RocksDB. Merge Operator
1 为什么需要Merge Operator
RocksDB是一个高性能嵌入式持久化key-value存储引擎,提供了常规的Put,Get,Delete接口。还有一个常见的用法是,更新一个已经存在的key对应的value。用户需要做三件事:
- 调用Get接口,获取value的值
- 修改它
- 调用Put接口将它写回数据库
假设需要维护一组counter,每个counter都有不同的名字,需要为counter实现Set、Add、Get和Remove操作。
接口定义如下:
class Counters {
public:
// (re)set the value of a named counter
virtual void Set(const string& key, uint64_t value);
// remove the named counter
virtual void Remove(const string& key);
// retrieve the current value of the named counter, return false if not found
virtual bool Get(const string& key, uint64_t *value);
// increase the named counter by value.
// if the counter does not exist, treat it as if the counter was initialized to zero
virtual void Add(const string& key, uint64_t value);
};
对于Add接口的实现,可能是这样的
// implemented as get -> modify -> set
virtual void Add(const string& key, uint64_t value) {
uint64_t base;
if (!Get(key, &base)) {
base = kDefaultValue;
}
Set(key, base + value);
}
考虑到Get这种随机读操作相对还是比较慢的,如果RocksDB可以提供Add接口,那么可以这样调用
virtual void Add(const string& key, uint64_t value) {
string serialized = Serialize(value);
db->Add(add_option, key, serialized);
}
这看起来很合理,但是只适用于counter的场景。存在RocksDB中的数据并不都是counter,比如有可能是一个链表保存用户的位置信息,我们希望有一个Append接口将用户新的位置信息追加在链表后面。所以,这类更新操作的语义,依赖于用户的数据类型。RockDB抽象了这个更新操作,让用户可以自定义更新语义,在RocksDB中,叫做Merge
。
2 Merge
Merge接口提供了下面的语义
- 封装了read - modify - write语义,对外统一提供简单的抽象接口
- 减少用户重复触发Get操作引入的性能损耗
- 通过决定合并操作的时间和方式,来优化后端性能,并达到并不改变底层更新的语义
- 渐进式的更新,来均摊更新带来带来的性能损耗,以得到渐进式的性能提升。(Can, in some cases, amortize the cost over all incremental updates to provide asymptotic increases in efficiency.)
3 Merge接口的使用
MergeOperator
MergeOperator定义了几个方法来告诉RocksDB应该如何在已有的数据上做增量更新。这些方法(PartialMerge、FullMerge)可以组成新的merge操作。
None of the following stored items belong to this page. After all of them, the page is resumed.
(** A request of a call that checks. *)
Lemma call_asks dir w c : call_ok dir (files w) c ->
  let '(rest, w') := ask_next (ck_rest c) w in files w' = files w /\ call_ok dir (files w) (Checking (ck_candidate c) rest (ck_changed c)).
Proof.
  intros (H1 & H2 & H3). unfold call_ok. cbn [ck_candidate ck_rest ck_changed]. destruct (ck_rest c) as [a|B op k]; [by split|]. cbn [ask_next].
  destruct H2 as [Hop Hk]. specialize (Hop w). destruct (op w) as [b w'] eqn:E. cbn in Hop. split; [done|]. split; [done|]. split; [apply Hk|].
  intros Hc. specialize (H3 Hc w eq_refl). by rewrite E in H3.
Qed.

(** A request of the holder. *)
Lemma held_asks {A} dir t (p : prog A) c w Q : held dir t p c w Q -> let '(p', w') := ask_next p w in held dir t p' c w' Q.
Proof.
  destruct p as [a|B op k]; [done|]. intros H. pose proof (proj1 (held_eq dir t op k c w Q) H c w (may_refl dir t c w)) as H'. unfold post in H'. cbn [ask_next].
  by destruct (op w).
Qed.

Lemma others_may dir t p n c w : ~ inside dir p ->
  let '(_, w') := change_file p n w in may dir t c w (c || negb (bool_decide (files w' !! t = files w !! t))) w'.
Proof.
  intros Hp. pose proof (touches_change p n w) as H. destruct (change_file p n w) as [u w']. cbn in H. split.
  - intros q Hq. apply H. by intros ->.
  - intros [E1 E2]%orb_false_iff. split; [done|]. by apply negb_false_iff, bool_decide_eq_true in E2.
Qed.

Lemma enters_ok dir bound st i now : runs_ok dir bound st -> bound + 1 < 2 ^ 64 -> runs_ok dir (bound + 1) (enters st i now).
Proof.
  intros [Hc Hh] Hb. assert (Hsame : runs_ok dir (bound + 1) st) by (split; [done|]; eapply holder_bound; [|exact Hh]; lia).
  unfold enters. unfold holder_ok in Hh. destruct (holder st) eqn:Eh; [|done..]. destruct (checks st !! i) as [[candidate [hash|] changed]|] eqn:Ei; [|done..].
  destruct Hh as (Hk & Hdir & Hn). pose proof Hc as Hall. rewrite Forall_forall in Hall.
  destruct (Hall (Checking candidate (Ret hash) changed) (list_elem_of_lookup_2 _ _ _ Ei)) as (Hout & _ & Hs). cbn [ck_candidate ck_rest ck_changed] in *.
  split; cbn [checks holder storage].
  - by apply Forall_delete.
  - unfold holder_ok. cbn [holder executor storage disturbed]. destruct hash as [h|]; [|split_and!; [done..|lia]]. subst dir.
    eapply held_mono; [|apply locked_held; [exact Hk|exact Hout|lia|]]; [intros a c w; apply moved_bound; lia|]. intros Hch. exact (Hs Hch).
Qed.
(* ===== verification/Correlation.v ===== *)
(** * Correlation: from observations to findings

    Models src/src/security/correlation_engine.cpp.  Time points and durations are
    nanoseconds.  The maps keyed by strings are finite maps; where the code walks
    [active_] and the walk's order shows (ties of the eviction), the order is an
    argument, as [std::unordered_map] leaves it open. *)
From S2P Require Import Prelude Float64 Asn1 Observation Policy.

Record SourceState := Source {
  s_confidence : double;
  s_suggested_level : ThreatLevel;
  s_deterministic : bool;
  s_last_seen : Z;
}.

Record ActiveState := Active {
  a_last_seen : Z;
  a_sources : gmap string SourceState;
  a_file_path : string;
  a_sha256 : string;
  a_rationale : string;
  last_reported_score : Z;
  last_reported_level : ThreatLevel;
}.

Record CorrelationEngine := Engine {
  policy_ : LocalSecurityPolicy;
  active_ : gmap string ActiveState;
  findings_ : list SecurityFinding;
  next_finding_id_ : Z;
}.

Definition new_engine (policy : LocalSecurityPolicy) : CorrelationEngine := Engine policy ∅ [] 1.

Definition new_state : ActiveState := Active 0 ∅ EmptyString EmptyString EmptyString 0 SAFE.

Definition MAX_ACTIVE_KEYS : Z := 4096.
Definition MAX_FINDINGS : Z := 2000.
Definition seconds (n : Z) : Z := n * 10 ^ 9.
Definition minutes (n : Z) : Z := seconds (60 * n).
Definition DUPLICATE_WINDOW : Z := seconds 30.

(** ** Scores *)

Definition source_score (s : SourceState) : Z := u32 (lround (dmul (s_confidence s) (dz 50))).

(** The sum wraps in [unsigned], so the order of the walk does not show. *)
Definition sum_scores (sources : gmap string SourceState) : Z :=
  map_fold (fun _ source score => u32 (score + source_score source)) 0 sources.

Definition score_for (state : ActiveState) : Z :=
  let score := sum_scores (a_sources state) in
  let score := if 2 <=? Z.of_nat (size (a_sources state)) then u32 (score + 20) else score in
  u8 (Z.min score 100).

Definition any_source_deterministic (state : ActiveState) : bool :=
  existsb (fun p => s_deterministic p.2) (map_to_list (a_sources state)).

Definition level_for (score : Z) : ThreatLevel :=
  if 90 <=? score then CRITICAL
  else if 75 <=? score then HIGH
  else if 50 <=? score then MEDIUM
  else if 25 <=? score then LOW
  else SAFE.

(** [std::sort] of the source names. *)
Definition string_le (a b : string) : Prop := String.leb a b = true.
(* ===== verification/Pipeline.v ===== *)
(** * Pipeline: the security pipeline as concurrent steps

    Models src/src/security/security_pipeline.cpp.  Publishers, the worker thread and
    the owner of the pipeline run concurrently; a step is what one of them does
    between two points where another may run.  [publish] reads [running_] and then
    enters the bus; the worker's loop is split at the return of [wait_pop], at the
    test of [closed] and at the two locks of [process]; [stop] returns when its join
    does.  [start] and [stop] are called by the owner, one after the other. *)
From S2P Require Import Prelude Float64 Asn1 Observation TelemetryBus Policy Correlation.

Definition MAX_CANDIDATES : Z := 2000.

(** ** Candidates and their approval *)

Definition push_candidate (candidates : list RemediationCandidate) (c : RemediationCandidate) :
    list RemediationCandidate :=
  let candidates := candidates ++ [c] in
  if MAX_CANDIDATES <? Z.of_nat (length candidates) then tail candidates else candidates.

Definition with_state (c : RemediationCandidate) (s : CandidateApprovalState) : RemediationCandidate :=
  Candidate (c_finding_id c) (c_requested_action c) s (c_target_path c) (c_expected_sha256 c) (c_rationale c).

Fixpoint transition_candidate (candidates : list RemediationCandidate) (finding_id : Z)
    (target : CandidateApprovalState) : list RemediationCandidate * ErrorCode :=
  match candidates with
  | [] => ([], ERR_NOT_FOUND)
  | c :: rest =>
      if negb (c_finding_id c =? finding_id) then
        let '(rest, code) := transition_candidate rest finding_id target in (c :: rest, code)
      else if bool_decide (c_approval_state c = target) then (c :: rest, OK)
      else if negb (bool_decide (c_approval_state c = PENDING_APPROVAL)) then (c :: rest, ERR_INVALID_TRANSITION)
      else (with_state c target :: rest, OK)
  end.

Definition approve_candidate (candidates : list RemediationCandidate) (finding_id : Z) :=
  transition_candidate candidates finding_id APPROVED.
(* ===== verification/Threat.v ===== *)
(** * Threat: the engines' common event

    Models the threat categories and the event of src/include/gcad/common.hpp that
    every detection engine reports. *)
From S2P Require Import Prelude Observation.

Inductive ThreatCategory :=
    | NONE | MEMORY_INJECTION | PROCESS_HOLLOW | DLL_INJECTION | APC_INJECTION
    | REFLECTIVE_LOAD | SHELLCODE | NETWORK_SCAN | SYN_FLOOD | UDP_FLOOD | DNS_TUNNEL
    | ARP_POISON | ICMP_COVERT | RAW_SOCKET_PROBE | RANSOMWARE | FILE_ENCRYPT
    | REGISTRY_TAMPER | BACKDOOR_ACCOUNT | EVASION_AMSI | EVASION_ETW | EVASION_UNHOOK
    | DIRECT_SYSCALL | PPID_SPOOF | KERBEROS_ATTACK | NTLM_COERCE | CREDENTIAL_DUMP
    | ENTROPY_ANOMALY | SUSPICIOUS_BINARY | FILELESS_EXEC | ANTI_FORENSIC | DGA_DOMAIN
    | C2_BEACON | FILE_INTEGRITY_VIOLATION | YARA_RULE_MATCH | DEVICE_POLICY | KERNEL_ATTACK
    | LOLBIN_EXECUTION | MALWARE_PACKER | PERSISTENCE_HIJACK.

#[export] Instance ThreatCategory_eq_decision : EqDecision ThreatCategory.
Proof. solve_decision. Defined.

(** [static_cast<unsigned>(category)] *)
Definition category_value (c : ThreatCategory) : Z :=
  match c with
    | NONE => 0x0000 | MEMORY_INJECTION => 0x0100 | PROCESS_HOLLOW => 0x0101
    | DLL_INJECTION => 0x0102 | APC_INJECTION => 0x0103 | REFLECTIVE_LOAD => 0x0104
    | SHELLCODE => 0x0105 | NETWORK_SCAN => 0x0200 | SYN_FLOOD => 0x0201
    | UDP_FLOOD => 0x0202 | DNS_TUNNEL => 0x0203 | ARP_POISON => 0x0204
    | ICMP_COVERT => 0x0205 | RAW_SOCKET_PROBE => 0x0206 | RANSOMWARE => 0x0300
    | FILE_ENCRYPT => 0x0301 | REGISTRY_TAMPER => 0x0302 | BACKDOOR_ACCOUNT => 0x0303
    | EVASION_AMSI => 0x0400 | EVASION_ETW => 0x0401 | EVASION_UNHOOK => 0x0402
    | DIRECT_SYSCALL => 0x0403 | PPID_SPOOF => 0x0404 | KERBEROS_ATTACK => 0x0500
    | NTLM_COERCE => 0x0501 | CREDENTIAL_DUMP => 0x0502 | ENTROPY_ANOMALY => 0x0600
    | SUSPICIOUS_BINARY => 0x0700 | FILELESS_EXEC => 0x0800 | ANTI_FORENSIC => 0x0900
    | DGA_DOMAIN => 0x0207 | C2_BEACON => 0x0208 | FILE_INTEGRITY_VIOLATION => 0x0A00
    | YARA_RULE_MATCH => 0x0B00 | DEVICE_POLICY => 0x0C00 | KERNEL_ATTACK => 0x0D00
    | LOLBIN_EXECUTION => 0x0E00 | MALWARE_PACKER => 0x0701 | PERSISTENCE_HIJACK => 0x0702
  end.

Record ThreatEvent := Event {
  ev_id : Z;
  ev_timestamp : Z;
  ev_level : ThreatLevel;
  ev_category : ThreatCategory;
  ev_process_id : Z;
  ev_process_name : string;
  ev_file_path : string;
  ev_description : string;
  ev_source_ip : string;
  ev_source_port : Z;
  ev_quarantined : bool;
  ev_rolled_back : bool;
}.

(** [std::max] of two levels. *)
Definition max_level (a b : ThreatLevel) : ThreatLevel := if level_value a <? level_value b then b else a.

(** What reaches the callbacks of an engine. *)
Inductive output := Threat (ev : ThreatEvent) | Observed (o : SecurityObservation).

Definition all_categories : list ThreatCategory :=
  [NONE; MEMORY_INJECTION; PROCESS_HOLLOW; DLL_INJECTION; APC_INJECTION; REFLECTIVE_LOAD
   ; SHELLCODE; NETWORK_SCAN; SYN_FLOOD; UDP_FLOOD; DNS_TUNNEL; ARP_POISON; ICMP_COVERT
   ; RAW_SOCKET_PROBE; RANSOMWARE; FILE_ENCRYPT; REGISTRY_TAMPER; BACKDOOR_ACCOUNT
   ; EVASION_AMSI; EVASION_ETW; EVASION_UNHOOK; DIRECT_SYSCALL; PPID_SPOOF; KERBEROS_ATTACK
   ; NTLM_COERCE; CREDENTIAL_DUMP; ENTROPY_ANOMALY; SUSPICIOUS_BINARY; FILELESS_EXEC
   ; ANTI_FORENSIC; DGA_DOMAIN; C2_BEACON; FILE_INTEGRITY_VIOLATION; YARA_RULE_MATCH
   ; DEVICE_POLICY; KERNEL_ATTACK; LOLBIN_EXECUTION; MALWARE_PACKER; PERSISTENCE_HIJACK].

Lemma category_value_inj c c' : category_value c = category_value c' -> c = c'.
Proof.
  assert (H : NoDup (category_value <$> all_categories)) by (apply (bool_decide_eq_true_1 _); vm_compute; reflexivity).
  assert (Hin : forall x, x ∈ all_categories) by (intros x; apply (bool_decide_eq_true_1 _); destruct x; vm_compute; reflexivity).
  intros E. destruct (list_elem_of_lookup_1 _ _ (Hin c)) as [i Hi], (list_elem_of_lookup_1 _ _ (Hin c')) as [j Hj].
  assert (i = j).
  { eapply (NoDup_lookup _ i j (category_value c) H); rewrite list_lookup_fmap; [by rewrite Hi|by rewrite Hj, E]. }
  congruence.
Qed.
Lemma manager_step_inv m w c m' es' w' es :
  manager_inv m es -> call_typed c -> manager_step order m w c = Some (m', es', w') -> manager_inv m' (es ++ es').
Proof.
  intros Hi Hc Hs. destruct c as [a|ev source now|i|i|id|i now|id|id|p n]; cbn [manager_step] in Hs.
  - destruct (pipeline_call order m a) as [[m1 es1]|] eqn:E; [|done]. simplify_eq. by eapply pipeline_call_inv.
  - simplify_eq. by apply (manager_frame m).
  - destruct (em_pushing m !! i) as [[ev source]|]; [|done]. simplify_eq. by apply (manager_frame m).
  - destruct (em_publishing m !! i) as [[ev source]|]; [|done].
    destruct (pipeline_call order _ _) as [[m1 es1]|] eqn:E; [|done]. simplify_eq.
    rewrite (cons_middle _ es es1), app_assoc. eapply (pipeline_call_inv _ (PublishCheck _)); [|exact (adapt_typed ev source)|exact E].
    by apply (manager_frame m).
  - destruct (execute_find m id) as [m1 es1] eqn:E. simplify_eq. by eapply execute_find_inv.
  - destruct (em_executing m !! i) as [c|] eqn:Hi'; [|done].
    pose proof (execute_move_inv m i now c w es Hi Hi') as H.
    destruct (quarantine _ c now w) as [[[code record] e] w1]. by simplify_eq.
  - pose proof (restore_ledger (em_quarantine m) id w) as H. unfold post in H.
    destruct (restore _ id w) as [[code e] w1]. simplify_eq. by apply marks_inv.
  - pose proof (shred_ledger (em_quarantine m) id w) as H. unfold post in H.
    destruct (shred _ id w) as [[code e] w1]. simplify_eq. by apply marks_inv.
  - destruct (change_file p n w) as [u w1]. simplify_eq. by apply (manager_frame m').
Qed.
RocksDB提供了接口AssociativeMergeOperator,这个接口封装了partial merge的实现细节,可以满足大部分场景的需要(数据类型是关联的)。
比AssociativeMergeOperator功能更多的是Generic MergeOperator,后面将会介绍它的应用场景。
AssociativeMergeOperator的接口声明
// The simpler, associative merge operator.
class AssociativeMergeOperator : public MergeOperator {
public:
virtual ~AssociativeMergeOperator() {}
// Gives the client a way to express the read -> modify -> write semantics
// key: (IN) The key that's associated with this merge operation.
// existing_value:(IN) null indicates the key does not exist before this op
// value: (IN) the value to update/merge the existing_value with
// new_value: (OUT) Client is responsible for filling the merge result
// here. The string that new_value is pointing to will be empty.
// logger: (IN) Client could use this to log errors during merge.
//
// Return true on success.
// All values passed in will be client-specific values. So if this method
// returns false, it is because client specified bad data or there was
// internal corruption. The client should assume that this will be treated
// as an error by the library.
virtual bool Merge(const Slice& key,
const Slice* existing_value,
const Slice& value,
std::string* new_value,
Logger* logger) const = 0;
private:
// Default implementations of the MergeOperator functions
virtual bool FullMergeV2(const MergeOperationInput& merge_in,
MergeOperationOutput* merge_out) const override;
virtual bool PartialMerge(const Slice& key,
const Slice& left_operand,
const Slice& right_operand,
std::string* new_value,
Logger* logger) const override;
};
自定义MergeOperator
用户需要定义一个子类,继承AssociativeMergeOperator或者MergeOperator基类,重载用到的接口。
RocksDB持有一个MergeOperator类型的成员变量,并提供了Merge接口。用户将自定义的MergeOperator子类赋值给DB对应的成员变量,这样RocksDB可以调用用户定义的Merge方法,达到用户定义merge语义的目的。
// In addition to Get(), Put(), and Delete(), the DB class now also has an additional method: Merge().
class DB {
...
// Merge the database entry for "key" with "value". Returns OK on success,
// and a non-OK status on error. The semantics of this operation is
// determined by the user provided merge_operator when opening DB.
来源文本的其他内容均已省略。